#### [TASK BRIEF]
Among the entries that follow, the required portion opens with the line containing "magnitude (above, JavaScript" and closes with the line containing "destruct (Nat.ltb_spec i". Give that portion again exactly, and nothing else.

[Opening DATASET CONTENT section]

Ltac column_run :=
  cbv [oc_latch_functionJacLSJac0_column oc_latch_functionJacLSJac1_column
       oc_latch_functionJacLSJac2_column oc_latch_functionJacLSJac3_column
       oc_latch_eqFunction_20 oc_latch_eqFunction_21 oc_latch_eqFunction_22
       oc_latch_eqFunction_30 oc_latch_eqFunction_31 oc_latch_eqFunction_32
       oc_latch_eqFunction_95 oc_latch_eqFunction_96 oc_latch_eqFunction_97
       oc_latch_eqFunction_118 oc_latch_eqFunction_119 oc_latch_eqFunction_120
       DIVISION bind ret call assign_tmpVars assign_resultVars].

Ltac residual_run :=
  cbv [residualFunc121 residualFunc98 residualFunc33 residualFunc23
       oc_latch_eqFunction_115 oc_latch_eqFunction_116
       oc_latch_eqFunction_92 oc_latch_eqFunction_93
       oc_latch_eqFunction_27 oc_latch_eqFunction_28
       oc_latch_eqFunction_17 oc_latch_eqFunction_18
       DIVISION_SIM bind ret call assign_rv after_residual].




(** ** Residual callbacks *)




(** C10. A residual callback writes the primary store, in any arithmetic.
    [residualFunc121] returns in the world where [R2.i] holds the trial
    value and [R1.v], [R2.v] the products recomputed from it.
    [residualFunc98], [residualFunc33] and [residualFunc23] write the
    trial value to their torn unknown and divide it by a resistance: with
    the quotient (the plain one where the resistance is not zero) they
    return in the world where the torn unknown and the two local
    constraints hold their new values; when the division throws they
    throw in the world where the torn unknown already holds the trial
    value.  The values written are there to be read back. *)
Theorem residual_callbacks_write_the_store :
  forall real (AR : Arith real) (RT : Runtime real),
    (forall (w : World real) (xloc res : array real),
       residualFunc121 xloc res w =
         Ok (upd res 0 (rp w 29 + (- (rv w 4 * xloc 0%nat)) - rv w 1 * xloc 0%nat)%r)
            (after_residual w 5 (xloc 0%nat) 2 (rv w 1 * xloc 0%nat)%r
                            6 (rv w 4 * xloc 0%nat)%r)) /\
    residual_divides residualFunc98 49 52 53 48 51 "resistor2.R_actual" [1; 92]%Z
      (fun w x v => (rp w 29 + (- v) - x)%r) /\
    residual_divides residualFunc33 53 52 49 51 48 "resistor3.R_actual" [1; 27]%Z
      (fun w x v => (rp w 29 + (- x) - v)%r) /\
    residual_divides residualFunc23 6 5 2 4 1 "R2.R_actual" [1; 17]%Z
      (fun w x v => (rp w 29 + (- x) - v)%r) /\
    (forall noThrow init t (a b : real) msg indexes,
       reqb b (rlit Lit_0) = false ->
       quotient_sim noThrow init t a b msg indexes = ExtRet (a / b)%r) /\
    (forall (w : World real) torn x i1 v1 i2 v2, torn <> i1 -> torn <> i2 -> i1 <> i2 ->
       rv (after_residual w torn x i1 v1 i2 v2) torn = x /\
       rv (after_residual w torn x i1 v1 i2 v2) i1 = v1 /\
       rv (after_residual w torn x i1 v1 i2 v2) i2 = v2) /\
    (forall (w : World real) torn x, rv (with_rv torn x w) torn = x).
Proof.
  intros real AR RT. repeat apply conj.
  - intros w xloc res. destruct w as [[[t rvs bvs] d1 si md] td j wd us lg]. reflexivity.
  - intros w xloc res. destruct w as [[[t rvs bvs] d1 si md] td j wd us lg].
    unfold quotient_sim. residual_run. unfold with_rv, initial. unfold_store. cbn.
    destruct (reqb (rvs 48%nat) (rlit Lit_0)); [ | reflexivity].
    destruct (division_error_sim _ _ _ _ _ _ _); reflexivity.
  - intros w xloc res. destruct w as [[[t rvs bvs] d1 si md] td j wd us lg].
    unfold quotient_sim. residual_run. unfold with_rv, initial. unfold_store. cbn.
    destruct (reqb (rvs 51%nat) (rlit Lit_0)); [ | reflexivity].
    destruct (division_error_sim _ _ _ _ _ _ _); reflexivity.
  - intros w xloc res. destruct w as [[[t rvs bvs] d1 si md] td j wd us lg].
    unfold quotient_sim. residual_run. unfold with_rv, initial. unfold_store. cbn.
    destruct (reqb (rvs 4%nat) (rlit Lit_0)); [ | reflexivity].
    destruct (division_error_sim _ _ _ _ _ _ _); reflexivity.
  - intros noThrow init t a b msg indexes H. unfold quotient_sim. rewrite H. reflexivity.
  - intros w torn x i1 v1 i2 v2 H1 H2 H3.
    destruct w as [[[t rvs bvs] d1 si md] td j wd us lg]. unfold rv. cbn.
    repeat split.
    + rewrite !upd_other by congruence. apply upd_same.
    + rewrite upd_other by congruence. apply upd_same.
    + apply upd_same.
  - intros w torn x. destruct w as [[[t rvs bvs] d1 si md] td j wd us lg].
    unfold rv. cbn. apply upd_same.
Qed.

(** On binary64.  On the sample world (10 Ohm each) the four callbacks at
    the trial value 0.25 return, and the store holds the trial value and
    the two recomputed values.  On the world started with [R2.R = 0] the
    division of [residualFunc23] throws, and the trial value is in the
    store. *)
Lemma residual_callbacks_write_the_store_witness :
  (exists res' w',
     residualFunc121 (fun _ => 0.25%float) (fun _ => 0%float) (sample_world 0 0 false)
       = Ok res' w' /\
     (rv w' 5, rv w' 2, rv w' 6) = (0.25%float, 2.5%float, 2.5%float)) /\
  (exists res' w',
     residualFunc98 (fun _ => 0.25%float) (fun _ => 0%float) (sample_world 0 0 false)
       = Ok res' w' /\
     (rv w' 49, rv w' 52, rv w' 53) = (0.25%float, 0.025%float, 0.25%float)) /\
  (exists res' w',
     residualFunc33 (fun _ => 0.25%float) (fun _ => 0%float) (sample_world 0 0 false)
       = Ok res' w' /\
     (rv w' 53, rv w' 52, rv w' 49) = (0.25%float, 0.025%float, 0.25%float)) /\
  (exists res' w',
     residualFunc23 (fun _ => 0.25%float) (fun _ => 0%float) (sample_world 0 0 false)
       = Ok res' w' /\
     (rv w' 6, rv w' 5, rv w' 2) = (0.25%float, 0.025%float, 0.25%float)) /\
  (rv (started (resistor_world 7 0)) 4 = 0%float /\
   rv (started (resistor_world 7 0)) 6 = 0%float /\
   exists d w',
     residualFunc23 (fun _ => 0.25%float) (fun _ => 0%float) (started (resistor_world 7 0))
       = Throw d w' /\
     rv w' 6 = 0.25%float).
Proof.
  destruct (residual_callbacks_write_the_store float float_arith sample_runtime)
    as (H121 & H98 & H33 & H23 & _).
  repeat apply conj.
  - eexists _, _. split; [apply H121 | vm_compute; reflexivity].
  - eexists _, _. split; [rewrite H98; vm_compute; reflexivity | vm_compute; reflexivity].
  - eexists _, _. split; [rewrite H33; vm_compute; reflexivity | vm_compute; reflexivity].
  - eexists _, _. split; [rewrite H23; vm_compute; reflexivity | vm_compute; reflexivity].
  - vm_compute; reflexivity.
  - vm_compute; reflexivity.
  - eexists _, _. split; [rewrite H23; vm_compute; reflexivity | vm_compute; reflexivity].
Defined.
(** * hypersync-quickstart: the streaming-decode-join pipeline

    A shallow embedding of [src/mode_transfers.js].  The file holds two
    scripts: the MODE transfer tracker (single-amount rows, lines 1-188)
    and the Velodrome CL mint/burn tracker (dual-amount rows, two
    sequential passes, lines 188-411).

    The scripts are JavaScript, so the records they receive are dynamically
    typed.  Property values are modelled by [jsval]; the operations the
    scripts apply to them (truthiness, [||], [===], [.slice], [.startsWith],
    template literals, [BigInt(...)]) are written out with the exceptions
    they raise.  The file system is a trace of [fs] calls, the remote
    stream is the script of answers [stream.recv()] gives. *)

From Stdlib Require Import ZArith NArith List Bool Lia.
From Stdlib Require Import Strings.Ascii Strings.String Strings.Byte.
From Stdlib Require Import Numbers.DecimalString Numbers.DecimalPos.
Import ListNotations.

Open Scope string_scope.

#[local] Set Warnings "-register-all".

(** ** JavaScript values and exceptions *)

Module JS.

(** The values a property of a record can hold.  Strings are sequences of
    code units below 256; [JNum] holds an integral Number (block numbers,
    timestamps), printed in plain decimal digits as JavaScript does below
    10^21.  A property that is absent reads as [JUndefined]. *)
Inductive jsval : Type :=
| JUndefined
| JNull
| JBool (b : bool)
| JNum (z : Z)
| JStr (s : string)
| JArr (l : list jsval).

Inductive error : Type :=
| TypeError
| SyntaxError.

(** The outcome of an expression that may throw. *)
Inductive result (A : Type) : Type :=
| Ok (a : A)
| Throw (e : error).

Arguments Ok {A} a.
Arguments Throw {A} e.

Definition bind {A B} (r : result A) (k : A -> result B) : result B :=
  match r with
  | Ok a => k a
  | Throw e => Throw e
  end.

Definition threw {A} (r : result A) : bool :=
  match r with
  | Ok _ => false
  | Throw _ => true
  end.

(** [try { r } catch (e) { fallback }] *)
Definition try_catch {A} (r : result A) (fallback : A) : A :=
  match r with
  | Ok a => a
  | Throw _ => fallback
  end.

Declare Scope js_scope.
Delimit Scope js_scope with js.
Notation "x <- c ;; k" := (bind c (fun x => k))
  (at level 61, c at next level, right associativity) : js_scope.

(** ToBoolean *)
Definition truthy (v : jsval) : bool :=
  match v with
  | JUndefined | JNull => false
  | JBool b => b
  | JNum z => negb (z =? 0)%Z
  | JStr s => negb (s =? "")
  | JArr _ => true
  end.

(** [v || ""] *)
Definition or_empty (v : jsval) : jsval :=
  if truthy v then v else JStr "".

(** [a === b].  Two arrays are the same only when they are the same
    object; arrays read from different records never are. *)
Definition strict_eq (a b : jsval) : bool :=
  match a, b with
  | JUndefined, JUndefined => true
  | JNull, JNull => true
  | JBool x, JBool y => Bool.eqb x y
  | JNum x, JNum y => (x =? y)%Z
  | JStr x, JStr y => (x =? y)
  | _, _ => false
  end.

(** An integer in decimal digits, with its sign: what [toString] gives
    for a BigInt of any size, and for an integral Number below 10^21 in
    magnitude (above, JavaScript switches to exponent form, which is not
    modelled). *)
Definition Z_toString (z : Z) : string :=
  NilEmpty.string_of_int (Z.to_int z).
Lemma filled_cell_bounded (profiles : Profiles) (df : DataFrame) (var : Var) (i : nat) (v : Q) :
  nth i (column var df) nan = None ->
  nth i (column var (fst (imputed profiles df))) nan = Some v ->
  in_domain var v.
Proof.
  intros H0 H1.
  destruct (Nat.ltb_spec i (length df)) as [Hi|Hi].
  2:{ rewrite nth_overflow in H1 by (now rewrite column_length, imputed_length).
      discriminate. }
  rewrite imputed_column in H1 by auto.
  destruct (imputed_cell profiles var df i) as [[x str]|] eqn:E; [|congruence].
  apply imputed_cell_Some in E. destruct E as (s & k & vals & _ & _ & Hg & Hx).
  apply gap_values_bounded in Hg. destruct Hg as [raw ->].
  rewrite nth_enforce_bounds in Hx. subst x.
  destruct (nth (i - s) raw nan) as [u|]; [|now rewrite bound_nan in H1].
  destruct (bound_Some var u) as (v' & Hb & Hd). congruence.
Qed.

(** C5.  [impute_station] returns a frame in which every filled cell lies
    in the domain of its variable, whatever strategy filled it: relative
    humidity in [0, 100], wind speed at least 0, temperature unconstrained.
    Both strategies apply the same function [enforce_bounds], which leaves
    temperature alone and clips a relative humidity of 104.3 to 100. *)
Theorem bounds_enforced (df : DataFrame) (profiles : Profiles) :
  exists df' methods,
    impute_station df profiles = Ok (df', methods) /\
    (forall var i v,
       nth i (column var df) nan = None -> nth i (column var df') nan = Some v ->
       in_domain var v /\ bound var (Some v) = Some v) /\
    (forall i v,
       nth i (column rh df) nan = None -> nth i (column rh df') nan = Some v ->
       (0 <= v /\ v <= 100)%Q) /\
    (forall i v,
       nth i (column wind_speed df) nan = None ->
       nth i (column wind_speed df') nan = Some v ->
       (0 <= v)%Q) /\
    (forall var start length vals strategy,
       gap_values profiles var df start length = Some (vals, strategy) ->
       exists raw, vals = enforce_bounds var raw) /\
    (forall l, enforce_bounds temperature l = l) /\
    enforce_bounds rh [Some (1043 # 10)%Q] = [Some 100%Q] /\
    enforce_bounds rh [Some (- (5 # 10))%Q] = [Some 0%Q] /\
    enforce_bounds wind_speed [Some (- (5 # 10))%Q] = [Some 0%Q].
Proof.
  exists (fst (imputed profiles df)), (snd (imputed profiles df)).
  split; [rewrite impute_station_ok; now destruct (imputed profiles df)|].
  split; [|split; [|split; [|split; [|split]]]].
  - intros var i v H0 H1.
    pose proof (filled_cell_bounded profiles df var i v H0 H1) as Hd.
    split; auto using bound_in_domain.
  - intros i v H0 H1. exact (filled_cell_bounded profiles df rh i v H0 H1).
  - intros i v H0 H1. exact (filled_cell_bounded profiles df wind_speed i v H0 H1).
  - intros var start length vals strategy. apply gap_values_bounded.
  - reflexivity.
  - repeat split.
Qed.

[Closing DATASET CONTENT section]

#### [SOLVED EXERCISE]
    magnitude (above, JavaScript switches to exponent form, which is not
    modelled). *)
Definition Z_toString (z : Z) : string :=
  NilEmpty.string_of_int (Z.to_int z).
Lemma filled_cell_bounded (profiles : Profiles) (df : DataFrame) (var : Var) (i : nat) (v : Q) :
  nth i (column var df) nan = None ->
  nth i (column var (fst (imputed profiles df))) nan = Some v ->
  in_domain var v.
Proof.
  intros H0 H1.
  destruct (Nat.ltb_spec i (length df)) as [Hi|Hi].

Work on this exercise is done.